In the listing beneath this line, copy exactly the lines starting with the one containing "actual : FencingEpoch)" and going on through the one containing "(attempt_id : AttemptId)".

── Dataset entries

(* ===== verification/Lease.v ===== *)
(** Run leases and fencing tokens (crates/stateknot-core/src/lease.rs).

    A worker may write to a run only with the exact fence of the current,
    unexpired lease.  A lease changes by renewal, which keeps the fence, and
    by supersession, which installs a different attempt under the next epoch.
    [history] is the step relation of those two operations; the theorems show
    that a superseded fence is rejected for ever, and characterise each
    operation's guards.  [TenantId] is its text, [RunId] and [AttemptId] are
    128-bit integers compared for equality. *)

From Stdlib Require Import ZArith Lia.
From stdpp Require Import prelude.
From S2P Require Import Prelude Decimal Time.

Open Scope Z_scope.
Import Timestamp(Timestamp).

Module FencingEpoch.

Definition FencingEpoch := Z.
Definition MAX_DATABASE_ORDINAL : Z := i64_max.
Definition FIRST : FencingEpoch := 1.
Definition MAX : FencingEpoch := MAX_DATABASE_ORDINAL.

Inductive FencingEpochError := Zero | AboveMaximum | InvalidFormat | NonCanonical.

Definition new (value : Z) : result FencingEpochError FencingEpoch :=
  if value =? 0 then Err Zero else
  if MAX_DATABASE_ORDINAL <? value then Err AboveMaximum else
  Ok value.

Definition checked_next (self : FencingEpoch) : option FencingEpoch :=
  if self =? MAX_DATABASE_ORDINAL then None else Some (self + 1).

Definition from_decimal_error (error : Decimal.UnsignedDecimalError) : FencingEpochError :=
  match error with
  | Decimal.Empty | Decimal.InvalidCharacter _ => InvalidFormat
  | Decimal.LeadingZero => NonCanonical
  | Decimal.TooLong _ _ | Decimal.Overflow => AboveMaximum
  end.

Definition from_str (value : bytes) : result FencingEpochError FencingEpoch :=
  value ← map_err from_decimal_error (Decimal.parse_bounded_u64 value MAX_DATABASE_ORDINAL);
  new value.

Definition display (self : FencingEpoch) : bytes := Decimal.display_u64 self.

Definition valid (e : FencingEpoch) : Prop := 1 <= e <= MAX.

Lemma checked_next_Some e e' : valid e -> checked_next e = Some e' <-> e' = e + 1 /\ valid e'.
Proof.
  unfold valid, checked_next, MAX. intros He. destruct (Z.eqb_spec e MAX_DATABASE_ORDINAL); split.
  - done.
  - intros [-> ?]. lia.
  - intros [= <-]. lia.
  - by intros [-> _].
Qed.

Lemma epoch_new_iff v e : 0 <= v -> new v = Ok e <-> e = v /\ valid v.
Proof.
  intros Hv. unfold new, valid, MAX. destruct (Z.eqb_spec v 0); [split; [done | lia] |].
  destruct (Z.ltb_spec MAX_DATABASE_ORDINAL v); split; intros; simp_ok; try done; try lia; destruct_and?; by subst.
Qed.

(** The decimal text of a fencing epoch is canonical: a string parses to
    an epoch exactly when it is the text displayed for that epoch and the
    epoch lies in 1..2^63-1.  The successor of an epoch is its value plus one
    and exists below the maximum only. *)
Theorem fencing_epoch_text_and_order (s : bytes) (e : FencingEpoch) :
  (from_str s = Ok e <-> s = display e /\ valid e) /\
  (valid e -> forall e', checked_next e = Some e' <-> e' = e + 1 /\ valid e').
Proof.
  split; [| intros H e'; by apply checked_next_Some].
  unfold from_str. rewrite bind_Ok. setoid_rewrite map_err_Ok.
  assert (Hm : 0 <= MAX_DATABASE_ORDINAL <= u64_max) by done.
  setoid_rewrite (Decimal.parse_bounded_u64_canonical s _ _ Hm). split.
  - intros (v & [Hv ->] & He). by apply epoch_new_iff in He as [-> Hval]; [| lia].
  - intros [-> Hval]. unfold valid, MAX in *. exists e. split; [split; [lia | done] |].
    apply epoch_new_iff; unfold valid, MAX; lia.
Qed.

Lemma fencing_epoch_text_and_order_witness :
  from_str (bytes_of "41") = Ok 41 /\ checked_next 41 = Some 42.
Proof.
  destruct (fencing_epoch_text_and_order (bytes_of "41") 41) as [H1 H2]. split.
  - apply H1. split; [reflexivity | done].
  - apply H2; done.
Defined.

End FencingEpoch.
Import FencingEpoch(FencingEpoch).

Module RunLease.

Definition TenantId := bytes.
Definition RunId := Z.
Definition AttemptId := Z.

Record RunFence := mkFence { tenant_id : TenantId; run_id : RunId; attempt_id : AttemptId; epoch : FencingEpoch }.

#[global] Instance RunFence_eq_dec : EqDecision RunFence.
Proof. unfold EqDecision. intros [t r a e] [t' r' a' e']. unfold Decision. repeat decide equality. Defined.

Record RunLease := mkLease { fence : RunFence; acquired_at : Timestamp; renewed_at : Timestamp; expires_at : Timestamp }.

Inductive RunLeaseValidationError :=
| TenantMismatch
| RunMismatch
| AttemptMismatch (expected actual : AttemptId)
| EpochMismatch (expected actual : FencingEpoch)
| ObservationBeforeAcquisition (acquired_at observed_at : Timestamp)
| ObservationBeforeRenewal (renewed_at observed_at : Timestamp)
| Expired (expires_at observed_at : Timestamp).

Inductive RunLeaseError :=
| RenewalBeforeAcquisition (acquired_at renewed_at : Timestamp)
| ExpiryNotAfterObservation (observed_at expires_at : Timestamp)
| Fence (source : RunLeaseValidationError)
| RenewalClockRegression (previous actual : Timestamp)
| RenewalTooLate (expires_at renewed_at : Timestamp)
| ExpiryNotExtended (previous actual : Timestamp)
| AttemptReused (attempt_id : AttemptId)
| SupersessionClockRegression (previous actual : Timestamp)
| EpochOverflow.

Definition from_observations (f : RunFence) (acquired renewed expires : Timestamp) : result RunLeaseError RunLease :=
  if renewed <? acquired then Err (RenewalBeforeAcquisition acquired renewed) else
  if expires <=? renewed then Err (ExpiryNotAfterObservation renewed expires) else
  Ok (mkLease f acquired renewed expires).

Definition restore (f : RunFence) (acquired renewed expires : Timestamp) : result RunLeaseError RunLease :=
  from_observations f acquired renewed expires.

Definition new (f : RunFence) (acquired expires : Timestamp) : result RunLeaseError RunLease :=
  from_observations f acquired acquired expires.

Definition first (tenant : TenantId) (run : RunId) (attempt : AttemptId) (acquired expires : Timestamp)
  : result RunLeaseError RunLease :=
  new (mkFence tenant run attempt FencingEpoch.FIRST) acquired expires.

Definition validate_fence (self : RunLease) (f : RunFence) : result RunLeaseValidationError unit :=
  if negb (bool_decide (tenant_id f = tenant_id (fence self))) then Err TenantMismatch else
  if negb (run_id f =? run_id (fence self)) then Err RunMismatch else
  if negb (attempt_id f =? attempt_id (fence self))
  then Err (AttemptMismatch (attempt_id (fence self)) (attempt_id f)) else
  if negb (epoch f =? epoch (fence self))
  then Err (EpochMismatch (epoch (fence self)) (epoch f)) else
  Ok tt.

Definition validate_write (self : RunLease) (f : RunFence) (observed : Timestamp) : result RunLeaseValidationError unit :=
  _ ← validate_fence self f;
  if observed <? acquired_at self then Err (ObservationBeforeAcquisition (acquired_at self) observed) else
  if observed <? renewed_at self then Err (ObservationBeforeRenewal (renewed_at self) observed) else
  if expires_at self <=? observed then Err (Expired (expires_at self) observed) else
  Ok tt.

Definition renewed (self : RunLease) (f : RunFence) (renewed_ expires : Timestamp) : result RunLeaseError RunLease :=
  _ ← map_err Fence (validate_fence self f);
  if renewed_ <? renewed_at self then Err (RenewalClockRegression (renewed_at self) renewed_) else
  if expires_at self <=? renewed_ then Err (RenewalTooLate (expires_at self) renewed_) else
  if expires <=? expires_at self then Err (ExpiryNotExtended (expires_at self) expires) else
  from_observations (fence self) (acquired_at self) renewed_ expires.

Definition superseded (self : RunLease) (attempt : AttemptId) (acquired expires : Timestamp)
  : result RunLeaseError RunLease :=
  if attempt =? attempt_id (fence self) then Err (AttemptReused attempt) else
  if acquired <? renewed_at self then Err (SupersessionClockRegression (renewed_at self) acquired) else
  epoch ← ok_or (FencingEpoch.checked_next (epoch (fence self))) EpochOverflow;
  new (mkFence (tenant_id (fence self)) (run_id (fence self)) attempt epoch) acquired expires.

(** The invariant of a lease snapshot. *)
Definition wf (l : RunLease) : Prop :=
  acquired_at l <= renewed_at l < expires_at l /\ FencingEpoch.valid (epoch (fence l)).

Lemma from_observations_iff f a r e l :
  from_observations f a r e = Ok l <-> l = mkLease f a r e /\ a <= r < e.
Proof.
  unfold from_observations. destruct (Z.ltb_spec r a), (Z.leb_spec e r); split; intros; simp_ok; try done;
    destruct_and?; subst; try done; lia.
Qed.

Lemma validate_fence_iff l f : validate_fence l f = Ok tt <-> f = fence l.
Proof.
  unfold validate_fence. split.
  - intros H. simp_ok. bools. destruct f, (fence l). simpl in *. by subst.
  - intros ->. by rewrite bool_decide_eq_true_2, !Z.eqb_refl.
Qed.

Lemma validate_write_iff l f t :
  wf l -> validate_write l f t = Ok tt <-> f = fence l /\ renewed_at l <= t < expires_at l.
Proof.
  intros [Hw _]. unfold validate_write. rewrite bind_Ok. split.
  - intros ([] & H%validate_fence_iff & H'). simp_ok. split; [done | bool_lia].
  - intros [-> Ht]. exists tt. split; [by apply validate_fence_iff |].
    destruct (Z.ltb_spec t (acquired_at l)), (Z.ltb_spec t (renewed_at l)), (Z.leb_spec (expires_at l) t); lia || done.
Qed.

Lemma renewed_iff l f r e l' :
  wf l -> renewed l f r e = Ok l' <->
  f = fence l /\ renewed_at l <= r < expires_at l /\ expires_at l < e /\ l' = mkLease (fence l) (acquired_at l) r e.
Proof.
  intros [Hw _]. unfold renewed. rewrite bind_Ok. setoid_rewrite map_err_Ok. split.
  - intros ([] & H%validate_fence_iff & H'). simp_ok. apply from_observations_iff in H' as [-> ?].
    split_and!; try done; bool_lia.
  - intros (-> & Hr & He & ->). exists tt. split; [by apply validate_fence_iff |].
    destruct (Z.ltb_spec r (renewed_at l)), (Z.leb_spec (expires_at l) r), (Z.leb_spec e (expires_at l)); try lia.
    apply from_observations_iff. split; [done | lia].
Qed.

Lemma superseded_iff l a t e l' :
  wf l -> superseded l a t e = Ok l' <->
  a <> attempt_id (fence l) /\ renewed_at l <= t < e /\ epoch (fence l) < FencingEpoch.MAX /\
  l' = mkLease (mkFence (tenant_id (fence l)) (run_id (fence l)) a (epoch (fence l) + 1)) t t e.
Proof.
  intros [_ Hv]. unfold superseded. split.
  - intros H. simp_ok. apply FencingEpoch.checked_next_Some in H as [-> Hv']; [| done].
    apply from_observations_iff in H0 as [-> ?]. bools. unfold FencingEpoch.valid in *. split_and!; try done; lia.
  - intros (Ha & Ht & He & ->). destruct (Z.eqb_spec a (attempt_id (fence l))); [done |].
    destruct (Z.ltb_spec t (renewed_at l)); [lia |].
    assert (FencingEpoch.checked_next (epoch (fence l)) = Some (epoch (fence l) + 1)) as ->.
    { apply FencingEpoch.checked_next_Some; [done |]. unfold FencingEpoch.valid in *. lia. }
    simpl. apply from_observations_iff. split; [done | lia].
Qed.

(** Histories of one run's lease, counting the supersessions. *)
Inductive history : RunLease -> nat -> RunLease -> Prop :=
| history_start l : history l 0 l
| history_renew l n l1 l2 f r e : history l n l1 -> renewed l1 f r e = Ok l2 -> history l n l2
| history_supersede l n l1 l2 a t e : history l n l1 -> superseded l1 a t e = Ok l2 -> history l (S n) l2.

Lemma history_facts l n l' :
  wf l -> history l n l' ->
  wf l' /\ tenant_id (fence l') = tenant_id (fence l) /\ run_id (fence l') = run_id (fence l) /\
  epoch (fence l') = epoch (fence l) + Z.of_nat n /\ renewed_at l <= renewed_at l' /\
  (n = 0%nat -> fence l' = fence l /\ acquired_at l' = acquired_at l /\ expires_at l <= expires_at l').
Proof.
  intros Hw Hh. induction Hh as [l|l n l1 l2 f r e _ IH Hr|l n l1 l2 a t e _ IH Hs].
  - split_and!; try done; lia.
  - destruct (IH Hw) as (Hw1 & H2 & H3 & H4 & H5 & H6). apply renewed_iff in Hr as (-> & Hr & He & ->); [| done].
    destruct Hw1 as [Ht Hv]. split_and!; simpl; try done; try lia.
    + split; simpl; [lia | done].
    + intros Hn. destruct (H6 Hn) as (? & ? & ?). split_and!; try done; lia.
  - destruct (IH Hw) as (Hw1 & H2 & H3 & H4 & H5 & _). apply superseded_iff in Hs as (Ha & Hr & He & ->); [| done].
    destruct Hw1 as [Ht Hv]. unfold FencingEpoch.valid in *. split_and!; simpl; try done; try lia.
    split; simpl; unfold FencingEpoch.valid; lia.
Qed.

(** C21: Fencing safety.  Over any history of renewals and supersessions the
    lease stays well formed, stays on the same tenant and run, and its epoch
    counts the supersessions.  Without a supersession the holder keeps its
    fence and never loses lease time; after one or more supersessions no write
    with the old fence is accepted at any observation time, nor is a renewal
    with it. *)
Theorem fencing_safety (l l' : RunLease) (n : nat) (Hw : wf l) (Hh : history l n l') :
  wf l' /\ tenant_id (fence l') = tenant_id (fence l) /\ run_id (fence l') = run_id (fence l) /\
  epoch (fence l') = epoch (fence l) + Z.of_nat n /\ renewed_at l <= renewed_at l' /\
  (n = 0%nat -> fence l' = fence l /\ acquired_at l' = acquired_at l /\ expires_at l <= expires_at l') /\
  ((0 < n)%nat -> forall t r e,
     is_ok (validate_write l' (fence l) t) = false /\ is_ok (renewed l' (fence l) r e) = false).
Proof.
  destruct (history_facts _ _ _ Hw Hh) as (Hw' & H2 & H3 & H4 & H5 & H6). split_and!; try done.
  intros Hn t r e. assert (Hne : fence l <> fence l') by (intros E; rewrite <- E in H4; lia). split.
  - destruct (validate_write l' (fence l) t) as [[]|] eqn:E; [| done]. by apply validate_write_iff in E as [? _].
  - destruct (renewed l' (fence l) r e) as [l2|] eqn:E; [| done]. by apply renewed_iff in E as [? _].
Qed.

Definition lease0 : RunLease := mkLease (mkFence (bytes_of "acme") 1 10 1) 100 100 200.
Definition lease1 : RunLease := mkLease (mkFence (bytes_of "acme") 1 10 1) 100 150 250.
Definition lease2 : RunLease := mkLease (mkFence (bytes_of "acme") 1 11 2) 260 260 300.

Lemma fencing_safety_witness :
  first (bytes_of "acme") 1 10 100 200 = Ok lease0 /\ is_ok (validate_write lease2 (fence lease0) 270) = false.
Proof.
  split; [reflexivity |].
  destruct (fencing_safety lease0 lease2 1) as (_ & _ & _ & _ & _ & _ & H).
  - by split.
  - apply (history_supersede _ _ lease1 _ 11 260 300); [| reflexivity].
    apply (history_renew _ _ lease0 _ (fence lease0) 150 250); [constructor | reflexivity].
  - by destruct (H ltac:(lia) 270 270 400) as [H1 _].
Defined.

(** What each lease operation accepts: a write exactly with the current
    fence at an observation from the latest renewal up to, and not including,
    expiry; a renewal exactly with the current fence inside that window and
    with a strictly later expiry; a supersession exactly with another attempt,
    no clock regression, a later expiry and an epoch left to use. *)
Theorem lease_operations_exact (l : RunLease) (Hw : wf l) :
  (forall f t, validate_write l f t = Ok tt <-> f = fence l /\ renewed_at l <= t < expires_at l) /\
  (forall f r e l', renewed l f r e = Ok l' <->
     f = fence l /\ renewed_at l <= r < expires_at l /\ expires_at l < e /\ l' = mkLease (fence l) (acquired_at l) r e) /\
  (forall a t e l', superseded l a t e = Ok l' <->
     a <> attempt_id (fence l) /\ renewed_at l <= t < e /\ epoch (fence l) < FencingEpoch.MAX /\
     l' = mkLease (mkFence (tenant_id (fence l)) (run_id (fence l)) a (epoch (fence l) + 1)) t t e).
Proof.
  split_and!; [intros; by apply validate_write_iff | intros; by apply renewed_iff | intros; by apply superseded_iff].
Qed.

Lemma lease_operations_exact_witness :
  wf lease0 /\ renewed lease0 (fence lease0) 150 250 = Ok lease1.
Proof.
  assert (Hw : wf lease0) by by split. split; [exact Hw |].
  destruct (lease_operations_exact lease0 Hw) as (_ & H & _). apply H. split_and!; done.
Defined.

End RunLease.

────

| Reply |
| EpochMismatch (expected actual : FencingEpoch)
| ObservationBeforeAcquisition (acquired_at observed_at : Timestamp)
| ObservationBeforeRenewal (renewed_at observed_at : Timestamp)
| Expired (expires_at observed_at : Timestamp).

Inductive RunLeaseError :=
| RenewalBeforeAcquisition (acquired_at renewed_at : Timestamp)
| ExpiryNotAfterObservation (observed_at expires_at : Timestamp)
| Fence (source : RunLeaseValidationError)
| RenewalClockRegression (previous actual : Timestamp)
| RenewalTooLate (expires_at renewed_at : Timestamp)
| ExpiryNotExtended (previous actual : Timestamp)
| AttemptReused (attempt_id : AttemptId)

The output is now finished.